Trondheim, 26-28 October, 2011.

Recent technological changes that involve digitization have been claimed to erase the differences among individual media and fundamentally to alter the conditions of perception and experience. In the art world, formerly dominant conceptions of art forms such as poetry, painting, sculpture, and even video art, which in the 1960s were codified as channeled sensory portals, have been replaced by blurred domains of new media art, of sound art and tangible media. What, then, in the current situation, does the disputed concept of ‘medium’ mean? Certainly, media still matter – but why, how and in what ways? The 10th NorSIS international conference addresses these questions by changing focus from what a medium is (in terms of substantial characteristics) to what media do.

http://www.ntnu.no/ikm/mediaacts

Keynotes: Jacques Rancière, James Elkins, Sara Danius, Frederik Tygstrup, and Aud Sissel Hoel.

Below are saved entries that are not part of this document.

(** * RAG chat server (server/app.py): a shallow embedding and its properties

    The server keeps three module-level globals ([docs], [embs], [index]) and
    exposes four handlers ([upload], [build], [ask], [reset]).  The handlers
    talk to collaborators that live outside the repository: the tiktoken
    tokenizer, the document parsers, the OpenAI embedding and chat endpoints
    and the faiss library.  Those are gathered in the [Collaborators]
    interface below; everything written in app.py itself is translated
    function by function.

    A handler is a function from the globals to an outcome and the globals
    after it: the only [await] of the module is the read of an uploaded
    file, and requests are taken one at a time, as the specification assumes
    of its callers. *)

From Stdlib Require Import String Ascii.
From Stdlib Require Import List ZArith NArith Lia Bool Arith.
From Stdlib Require Import DecimalString.
From Stdlib.Strings Require Byte.
From Equations Require Import Equations.
Import ListNotations.

Set Implicit Arguments.

(** ** Python values *)

Module Py.

(** A [str] is a sequence of Unicode code points. *)
Definition char := N.
Definition str := list char.
Definition bytes := list Byte.byte.

(** String literals of the source. *)
Definition lit (s : string) : str :=
  map N_of_ascii (list_ascii_of_string s).

(** [str.isspace] on one code point: the table behind
    [Py_UNICODE_ISSPACE], which [str.strip()] uses. *)
Definition isspace (c : char) : bool :=
  ((9 <=? c) && (c <=? 13) || (28 <=? c) && (c <=? 32)
   || (c =? 133) || (c =? 160) || (c =? 5760)
   || (8192 <=? c) && (c <=? 8202)
   || (c =? 8232) || (c =? 8233) || (c =? 8239) || (c =? 8287)
   || (c =? 12288))%N.

Fixpoint lstrip (s : str) : str :=
  match s with
  | [] => []
  | c :: s' => if isspace c then lstrip s' else s
  end.

Definition rstrip (s : str) : str := rev (lstrip (rev s)).

(** [s.strip()] *)
Definition strip (s : str) : str := rstrip (lstrip s).

(** Truth value of a string or list: non-empty. *)
Definition truthy {A} (l : list A) : bool :=
  match l with [] => false | _ :: _ => true end.

(** [s.lower()] on the ASCII letters.  The only other code point whose
    lower case is an ASCII letter is the Kelvin sign (to k), and no
    suffix tested by the source contains a k, so the suffix tests below are
    not affected. *)
Definition lower_char (c : char) : char :=
  (if (65 <=? c) && (c <=? 90) then c + 32 else c)%N.
Definition lower (s : str) : str := map lower_char s.

Fixpoint str_eqb (a b : str) : bool :=
  match a, b with
  | [], [] => true
  | x :: a', y :: b' => (x =? y)%N && str_eqb a' b'
  | _, _ => false
  end.

(** [s.endswith(suffix)] *)
Definition endswith (s suffix : str) : bool :=
  (length suffix <=? length s) &&
  str_eqb (skipn (length s - length suffix) s) suffix.

(** [sep.join(parts)] *)
Fixpoint join (sep : str) (parts : list str) : str :=
  match parts with
  | [] => []
  | [p] => p
  | p :: rest => p ++ sep ++ join sep rest
  end.

(** [l[i:i+k]] for non-negative [i] and [k]: slices never raise. *)
Definition slice {A} (l : list A) (i k : nat) : list A :=
  firstn k (skipn i l).

(** [l[j]] with Python's negative indices; [None] stands for IndexError. *)
Definition getitem {A} (l : list A) (j : Z) : option A :=
  if (0 <=? j)%Z then nth_error l (Z.to_nat j)
  else if (- Z.of_nat (length l) <=? j)%Z
       then nth_error l (Z.to_nat (Z.of_nat (length l) + j))
       else None.

(** [str(n)] for an int, as an f-string renders it. *)
Definition str_of_int (n : Z) : str :=
  lit (NilZero.string_of_int (Z.to_int n)).

(** [enumerate(l)] *)
Fixpoint enumerate_from {A} (i : Z) (l : list A) : list (Z * A) :=
  match l with
  | [] => []
  | x :: l' => (i, x) :: enumerate_from (i + 1) l'
  end.
Definition enumerate {A} (l : list A) : list (Z * A) := enumerate_from 0 l.

(** [range(0, n, step)] for a positive step. *)
Definition range_step (n step : nat) : list nat :=
  map (fun k => k * step) (seq 0 ((n + step - 1) / step)).

End Py.
Import Py.

(** ** Exceptions and outcomes *)

Inductive exn : Type :=
| IndexError
| ValueError
| AttributeError
| External (what : string).

Inductive outcome (A : Type) : Type :=
| Ok (a : A)
| Raise (e : exn).
Arguments Ok {A} a.
Arguments Raise {A} e.

Definition raises {A} (o : outcome A) : bool :=
  match o with Ok _ => false | Raise _ => true end.

(** ** Constants of the module *)

Definition CHUNK_TOKENS : Z := 400.
Definition CHUNK_OVERLAP : Z := 60.
Definition TOP_K_DEFAULT : Z := 6.

(** ** Records exchanged with the outside *)

Record Message := { role : str; content : str }.

(** What the process asked of the two remote endpoints, oldest first. *)
Inductive Call : Type :=
| EmbedCall (input : list str)
| ChatCall (messages : list Message).

Definition Trace := list Call.

(** A parsed .docx document, as python-docx presents it: the text of each
    paragraph, and for each table its rows of cell texts. *)
Record Docx := {
  paragraphs : list str;
  tables : list (list (list str))
}.

(** The collaborators.  None of this code is in the repository; each field is
    the entry point the source calls.  The two remote endpoints answer as a
    function of everything asked before, so that the same request may succeed
    once and fail later. *)
Class Collaborators := {
  float32 : Type;
  page : Type;
  (* bytes.decode("utf-8", errors="ignore") *)
  utf8_decode_ignore : bytes -> str;
  (* PdfReader(io.BytesIO(b)).pages *)
  PdfReader_pages : bytes -> outcome (list page);
  (* p.extract_text() *)
  page_extract_text : page -> outcome (option str);
  (* docx.Document(io.BytesIO(b)) *)
  Document : bytes -> outcome Docx;
  HAS_TEXTRACT : bool;
  (* textract.process(path of a temporary file holding b) *)
  textract_process : bytes -> outcome bytes;
  (* tiktoken.get_encoding("cl100k_base").encode / .decode *)
  enc_encode : str -> outcome (list Z);
  enc_decode : list Z -> str;
  (* client.embeddings.create(model=EMBED_MODEL, input=batch):
     [e.embedding for e in resp.data] *)
  embeddings_create : Trace -> list str -> outcome (list (list float32));
  (* client.chat.completions.create(...).choices[0].message.content *)
  chat_completions_create : Trace -> list Message -> outcome (option str);
  (* faiss.normalize_L2 on a 2-D array, row by row *)
  normalize_L2 : list (list float32) -> list (list float32);
  (* IndexFlatIP.search(v, k) on the stored rows: the pair (D, I) *)
  IndexFlatIP_search :
    list (list float32) -> list (list float32) -> Z ->
    outcome (list (list float32) * list (list Z))
}.

(** An embedding, and a 2-D float32 array as the list of its rows. *)
Abbreviation Vec := (list float32) (only parsing).
Abbreviation Matrix := (list (list float32)) (only parsing).

Section App.

Context {C : Collaborators}.

(** ** The chunker *)

Definition stride : nat := Z.to_nat (Z.max 1 (CHUNK_TOKENS - CHUNK_OVERLAP)).

(** The [while i < len(tokens)] loop of [chunk_text]. *)
Equations? chunk_loop (tokens : list Z) (i : nat) (chunks : list str)
  : list str by wf (length tokens - i) lt :=
  chunk_loop tokens i chunks with lt_dec i (length tokens) => {
    | left _ :=
        chunk_loop tokens (i + stride)
          (chunks ++ [enc_decode (slice tokens i (Z.to_nat CHUNK_TOKENS))]);
    | right _ := chunks }.
Proof. unfold stride. lia. Qed.

Definition chunk_text (text : str) : outcome (list str) :=
  match enc_encode text with
  | Raise e => Raise e
  | Ok tokens =>
      let chunks := chunk_loop tokens 0 [] in
      Ok (map strip (filter (fun c => truthy (strip c)) chunks))
  end.

(** ** Text extraction *)

Definition NL : str := [10%N].
Definition TAB : str := [9%N].

(** One iteration of the page loop: the page's text, and the empty string
    when the page has none or raises. *)
Definition page_text (p : page) : str :=
  match page_extract_text p with
  | Ok (Some t) => t
  | Ok None => []
  | Raise _ => []
  end.

Definition docx_parts (d : Docx) : list str :=
  filter truthy (paragraphs d)
  ++ flat_map (fun table => map (fun row => join TAB (filter truthy row)) table)
       (tables d).

Definition read_file_to_text (file_bytes : bytes) (name : str) : outcome str :=
  let n := lower name in
  if endswith n (lit ".txt") || endswith n (lit ".md") then
    Ok (utf8_decode_ignore file_bytes)
  else if endswith n (lit ".pdf") then
    match PdfReader_pages file_bytes with
    | Raise e => Raise e
    | Ok pages => Ok (join (NL ++ NL) (map page_text pages))
    end
  else if endswith n (lit ".docx") then
    match Document file_bytes with
    | Raise e => Raise e
    | Ok d => Ok (join NL (docx_parts d))
    end
  else if endswith n (lit ".doc") then
    if negb HAS_TEXTRACT then Ok []
    else
      match textract_process file_bytes with
      | Raise e => Raise e
      | Ok out => Ok (utf8_decode_ignore out)
      end
  else Ok [].

(** ** The globals and the handler monad *)

(** A [faiss.IndexFlatIP]: its dimension and the rows added to it. *)
Record Index := { dim : nat; xb : Matrix }.

Definition ntotal (idx : Index) : nat := length (xb idx).

(** The module globals, with the history of remote calls. *)
Record World := {
  docs : list (str * str);
  embs : option Matrix;
  index : option Index;
  trace : Trace
}.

Visualisation in the Age of Computerisation – conference

25-26 March, 2011

What difference does the current generation of computational technologies make to visualisation? This was the main question of the ‘Visualisation in the Age of Computerisation’ conference held in Oxford from 25th to 26th of March, 2011. With keynotes from Steve Woolgar, Peter Galison and Mike Lynch, the conference considered visualisations across the sciences, and from a broad range of disciplines and perspectives.

The conference was organized by Annamaria Carusi, Aud Sissel Hoel, Timothy Webmoor, and Steve Woolgar. Ongoing publication initiatives spurred by the success of the conference are a special issue of Interdisciplinary Science Reviews, and an edited collection. More details to follow shortly.

Have a look at more pictures of the conference here.

Picturing the Brain – kick-off meeting

13 December, 2010

Picturing the Brain kick-off meeting where all project participants and research partners meet for the first time. Asta Håberg (Department of Neuroscience, NTNU) lectures on fMRI in brain research, Tormod Selbekk (SINTEF) lectures on use of neuronavigation techniques in brain surgery and Touradj Ebrahimi (Q2S, NTNU) lectures on brain computing.

The meeting was hosted by TEKS – Trondheim Electronic Arts Centre.

Bodies in Translation – workshop

Trondheim, 14 December, 2009.

A group of people interested in science images – researchers with background in media studies, philosophy and art history, artists, and prospective PhD students – gather at TEKS-Trondheim Electronics Arts Center for a project development workshop. Presentations were held by Jan Gunnar Skogås (Operating Room of the Future, St. Olav’s Hospital), Espen Gangvik (TEKS), Dag Svanæs (Department of Computer and Information Science, NTNU), Merete Lie (Department of Interdisciplinary Studies of Culture, NTNU), and Jordi Puig (Centre for Quantifiable Quality of Service in Communication Systems, NTNU).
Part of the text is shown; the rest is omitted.